Kosovo : un an d’indépendance

Double anniversaire pour le Kosovo. Il y a dix ans, le 24 mars 1999, les forces aériennes de l’OTAN commençaient le bombardement de la Serbie pour tenter de mettre un terme au conflit entre Belgrade et sa province rebelle. Les raids allaient durer 78 jours et contraindre Slobodan Milosevic à retirer ses troupes. Il y a un an, le 17 février 2008, le Kosovo proclamait son indépendance après l’échec des négociations engagées entre les deux parties sous l’égide du médiateur de l’ONU, Martti Ahtisaari. Une indépendance sous surveillance appelée à donner naissance, le moment venu, à un Etat pluriethnique, membre à part entière de la communauté internationale.
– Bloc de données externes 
(* ===== verification/ListingWalk.v ===== *)
(** * A listing walked from the command line

    The gateway's Collection listing (src/internal/httpapi/pgo_collections.go), as
    the document it writes, and the walk of src/cmd/profgate/collect.go, together:
    what the one answers, the other reads whole. *)

From Stdlib Require Import Sorted.
From S2P Require Import Prelude Base64 Cookie Ident Keys Records Caches Timestamp Query Routes Cursor Json Utf8 Settings Url Wire UrlText.
From S2P Require Import Interaction Contexts ClientIssuer TokenCache GatewayClient ClientCollect.

(** ** The document of a page *)

(** [collectionView] and [collectionsBody], as [encoding/json] writes them.  A
    time is written in UTC: every writer of a record takes its times in UTC
    ([clock.Now().UTC()]), and reading the record back keeps their zone. *)
Definition time_member (name : string) (t : option time) : list (string * json) :=
  match t with Some t => [(name, JStr (format_rfc3339 t))] | None => [] end.
Definition text_member (name s : string) : list (string * json) :=
  if String.eqb s EmptyString then [] else [(name, JStr s)].
Definition collectionView (v : CollectionView) : json :=
  JObj ([("id"%string, JStr (vw_ID v)); ("origin"%string, JStr (origin_name (Some (vw_Origin v))));
         ("state"%string, JStr (state_name (vw_State v))); ("attempt"%string, JNum (pretty (vw_Attempt v)))]
        ++ text_member "resolvedVersion" (vw_ResolvedVersion v)
        ++ [("createdAt"%string, JStr (format_rfc3339 (vw_CreatedAt v)))]
        ++ time_member "finishedAt" (vw_FinishedAt v) ++ time_member "expiresAt" (vw_ExpiresAt v)).
Definition collectionsBody (ns svc : string) (views : list CollectionView) (next : string) : json :=
  JObj ([("namespace"%string, JStr ns); ("service"%string, JStr svc);
         ("collections"%string, JArr (map collectionView views))] ++ text_member "nextCursor" next).

(** [writeJSON]: with the newline of [Encoder.Encode]. *)
Definition writeJSON (status : Z) (body : json) : gwAnswer :=
  {| ga_Status := status; ga_Header := header_set "Content-Type" "application/json" ∅;
     ga_Body := Some (print body +:+ String newline EmptyString) |}.

(** What the gateway answers to a request for a listing that was let in; refusals
    of the request are not written out. *)
Section gateway.
  Variable IsDNS1123Label : string -> bool.
  Variables (cur g : N) (c : Caches).

Definition refused_with (status : Z) : gwAnswer := {| ga_Status := status; ga_Header := ∅; ga_Body := None |}.
Definition listing_answer (r : httpRequest) : gwAnswer :=
  match match_path IsDNS1123Label (u_Path (hr_URL r)) with
  | None => refused_with 404
  | Some (rt, _) =>
      if negb (bool_decide (rt_kind rt = kindCollections) && String.eqb (hr_Method r) MethodGet) then refused_with 405
      else
        match parseCollectionList (u_RawQuery (hr_URL r)) with
        | inr _ => refused_with 400
        | inl q =>
            match serveCollectionList cur g (rt_namespace rt) (rt_service rt) q c with
            | None => refused_with 503
            | Some (views, next) => writeJSON 200 (collectionsBody (rt_namespace rt) (rt_service rt) views next)
            end
        end
  end.
End gateway.

(** ** The document read *)

Lemma parse_json_line (v : json) : Json.writable 0 v = true -> parse_json (print v +:+ String newline EmptyString) = Some (to_valid_json v).
Proof.
  intros Hw. unfold parse_json, parse_prefix, json_fuel. rewrite (skip_ws_start _ _ (print_start _ _ Hw)).
  rewrite value_read; [done|done| |done]. rewrite str_length_app. lia.
Qed.

Lemma encode_graphic (s : string) : all_bytes graphic (b64_encode s) = true.
Proof.
  assert (forall v, graphic (b64_char url_alphabet v) = true) as Hc by (intros v; by apply nth_graphic).
  unfold b64_encode. induction s as [|a|a b|a b c s IH] using string_triples; cbn [encode_with all_bytes]; rewrite ?Hc; try done.
Qed.
Lemma graphic_valid (s : string) : all_bytes graphic s = true -> to_valid s = s.
Proof.
  intros H. apply valid_ascii. eapply all_bytes_mono; [|exact H]. intros c Hc. apply andb_true_iff in Hc as [_ Hc]. exact Hc.
Qed.

(** The row of a record, as the table prints it. *)
Definition row_of (v : CollectionView) : list string :=
  [to_valid (vw_ID v); to_valid (state_name (vw_State v)); to_valid (origin_name (Some (vw_Origin v)));
   to_valid (format_rfc3339 (vw_CreatedAt v))].
Definition summary_of (v : CollectionView) : CollectionSummary :=
  {| cs_ID := to_valid (vw_ID v); cs_State := to_valid (state_name (vw_State v));
     cs_Origin := to_valid (origin_name (Some (vw_Origin v))); cs_CreatedAt := to_valid (format_rfc3339 (vw_CreatedAt v)) |}.

Lemma view_read (v : CollectionView) :
  to_struct ["id"; "state"; "origin"; "createdAt"]%string set_summary no_summary (to_valid_json (collectionView v)) =
  Some (summary_of v).
Proof.
  unfold collectionView, text_member, time_member.
  destruct (String.eqb (vw_ResolvedVersion v) EmptyString), (vw_FinishedAt v), (vw_ExpiresAt v); reflexivity.
Qed.

Lemma views_read (l : list CollectionView) :
  over_elements (fun c => to_struct ["id"; "state"; "origin"; "createdAt"]%string set_summary c) no_summary []
    (map to_valid_json (map collectionView l)) = Some (map summary_of l).
Proof.
  induction l as [|v l IH]; [done|]. cbn [map over_elements]. change (default no_summary (head [])) with no_summary.
  rewrite view_read. cbn [mbind option_bind tail]. rewrite IH. done.
Qed.

Lemma body_members (ns svc : string) (v : json) (m : list (string * json)) :
  to_collections (JObj ([("namespace"%string, JStr ns); ("service"%string, JStr svc); ("collections"%string, v)] ++ m)) =
  (x ← to_summaries [] v;
   read_struct ["collections"; "nextCursor"]%string set_collections m {| cs_Collections := x; cs_NextCursor := "" |}).
Proof.
  set (names := ["collections"; "nextCursor"]%string).
  assert (field_of names "namespace" = None) as H1 by (vm_compute; reflexivity).
  assert (field_of names "service" = None) as H2 by (vm_compute; reflexivity).
  assert (field_of names "collections" = Some "collections"%string) as H3 by (vm_compute; reflexivity).
  unfold to_collections. fold names. cbn [to_struct app read_struct]. rewrite H1, H2, H3. clearbody names.
  assert (forall z, set_collections z "collections" v = x ← to_summaries (cs_Collections z) v;
    Some {| cs_Collections := x; cs_NextCursor := cs_NextCursor z |}) as H4 by reflexivity.
  rewrite H4. cbn [cs_Collections cs_NextCursor]. by destruct (to_summaries [] v).
Qed.

Lemma body_read (ns svc : string) (l : list CollectionView) (next : string) :
  all_bytes graphic next = true ->
  to_collections (to_valid_json (collectionsBody ns svc l next)) =
  Some {| cs_Collections := map summary_of l; cs_NextCursor := next |}.
Proof.
  intros Hn. unfold collectionsBody, text_member.
  assert (to_summaries [] (JArr (map to_valid_json (map collectionView l))) = Some (map summary_of l)) as Hl by apply views_read.
  set (w := JArr (map to_valid_json (map collectionView l))) in Hl.
  transitivity (to_collections (JObj ([("namespace"%string, JStr (to_valid ns)); ("service"%string, JStr (to_valid svc));
    ("collections"%string, w)] ++
    (if String.eqb next EmptyString then [] else [("nextCursor"%string, JStr (to_valid next))])))).
  { by destruct (String.eqb next EmptyString). }
  rewrite body_members, Hl. cbn [mbind option_bind]. destruct (String.eqb next EmptyString) eqn:E.
  - by apply String.eqb_eq in E as ->.
  - rewrite graphic_valid by done. reflexivity.
Qed.

Lemma body_writable (ns svc : string) (l : list CollectionView) (next : string) :
  Forall (fun v => 0 <= vw_Attempt v) l -> Json.writable 0 (collectionsBody ns svc l next) = true.
Proof.
  intros H. unfold collectionsBody, text_member.
  assert (forallb (Json.writable 2) (map collectionView l) = true) as Hl.
  { induction H as [|v l Hv _ IH]; [done|]. cbn [map forallb]. rewrite IH, andb_true_r.
    unfold collectionView, text_member, time_member.
    destruct (String.eqb (vw_ResolvedVersion v) EmptyString), (vw_FinishedAt v), (vw_ExpiresAt v);
      cbn [Json.writable app forallb snd]; by rewrite bool_decide_true by by apply parse_number_pretty. }
  destruct (String.eqb next EmptyString); cbn [Json.writable app forallb snd];
    change (0 + 1) with 1; change (1 + 1) with 2; by rewrite Hl.
Qed.

(** ** The request of a page *)

Lemma unescape_query_byte (c : ascii) (s : string) :
  QueryUnescape (escape_char encodeQueryComponent c +:+ s) = String c <$> QueryUnescape s.
Proof. destruct c as [[] [] [] [] [] [] [] []]; reflexivity. Qed.
Lemma query_unescape_escape (s : string) : QueryUnescape (QueryEscape s) = Some s.
Proof.
  unfold QueryEscape. induction s as [|c s IH]; [done|]. cbn [escape]. by rewrite unescape_query_byte, IH.
Qed.
Definition pair_byte (c : ascii) : bool := negb (one_of c "&;=").
Lemma query_escape_plain (s : string) : all_bytes pair_byte (QueryEscape s) = true.
Proof.
  unfold QueryEscape. induction s as [|c s IH]; [done|]. cbn [escape]. rewrite all_bytes_app, IH, andb_true_r. clear IH s.
  revert c. apply (on_bytes (fun c => all_bytes pair_byte (escape_char encodeQueryComponent c))). vm_compute. reflexivity.
Qed.

(** One parameter, written and read. *)
Lemma ParseQuery_one (k v : string) : k <> EmptyString -> ParseQuery (Encode {[ k := [v] ]}) = Some {[ k := [v] ]}.
Proof.
  intros Hk.
  assert (Encode {[ k := [v] ]} = QueryEscape k +:+ String "=" (QueryEscape v)) as ->.
  { unfold Encode, sorted_names. rewrite dom_singleton_L, elements_singleton. cbn. by rewrite lookup_singleton_eq. }
  set (ek := QueryEscape k). set (ev := QueryEscape v).
  assert (forall b, pair_byte b = false -> Ascii.eqb b "=" = false -> has_byte b (ek +:+ String "=" ev) = false) as Hb.
  { intros b H1 H2. apply no_byte_app; [by eapply all_bytes_no_byte; [apply query_escape_plain|]|].
    cbn [has_byte]. rewrite decide_False by (intros <-; done). by eapply all_bytes_no_byte; [apply query_escape_plain|]. }
  unfold ParseQuery. rewrite split_at_no_sep by by apply Hb. cbn [foldl]. unfold parse_pair.
  rewrite Hb by done. destruct (String.eqb_spec (ek +:+ String "=" ev) EmptyString) as [E|_].
  { exfalso. apply (f_equal String.length) in E. rewrite str_length_app in E. simpl in E. lia. }
  unfold cut_pair. rewrite cut_app by (by eapply all_bytes_no_byte; [apply query_escape_plain|]).
  unfold ek, ev. rewrite !query_unescape_escape. rewrite lookup_empty. done.
Qed.

(** The bytes of a name and of a path of names. *)
Definition name_byte (c : ascii) : bool := is_lower_alnum c || Ascii.eqb c "-".
Definition names_byte (c : ascii) : bool := name_byte c || Ascii.eqb c "/".

Lemma plain_escape (s : string) : all_bytes names_byte s = true -> escape encodePath s = s.
Proof.
  induction s as [|c s IH]; [done|]. cbn [all_bytes escape]. intros [Hc Hs]%andb_true_iff. rewrite IH by done.
  assert (escape_char encodePath c = String c EmptyString) as ->; [|done].
  apply (bool_decide_eq_true_1 _). revert Hc. apply implb_true_iff.
  revert c. apply on_bytes. vm_compute. reflexivity.
Qed.
Lemma plain_unescape (s : string) : all_bytes names_byte s = true -> unescape s = Some s.
Proof. intros H. rewrite <-(plain_escape s H) at 1. apply unescape_escape. Qed.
Les guerres des Balkans ont mis à mal la crédibilité de l’Union européenne, qui n’a su ni prévenir les affrontements ni y mettre fin. Il a fallu l’intervention américaine pour que cessent les hostilités dans la région. La paix revenue, l’Europe s’efforce aujourd’hui de prendre le relais en offrant aux Etats de l’ex-Yougoslavie la perspective d’une adhésion à l’UE. C’est, pense-t-elle, le seul moyen de maintenir la stabilité dans les Balkans, de favoriser la mise en place d’institutions démocratiques et de permettre le développement économique des anciennes républiques yougoslaves.

La Slovénie est entrée dans l’Union en 2004, la Croatie devrait conclure prochainement ses négociations d’adhésion, la Macédoine, la Bosnie, le Monténégro, la Serbie progressent dans la même voie. Reste le cas du Kosovo, qui est loin d’être réglé et qui demeure comme l’un des points de fixation de la douloureuse transition vers le postcommunisme en Europe centrale et orientale. Alliée traditionnelle de la Serbie, la Russie de Vladimir Poutine, qui aspire à retrouver son statut de grande puissance, se sert du conflit pour affirmer sa force en continuant de s’opposer à l’indépendance du Kosovo et en justifiant par cet exemple la sécession des provinces géorgiennes d’Abkhazie et d’Ossétie du Sud.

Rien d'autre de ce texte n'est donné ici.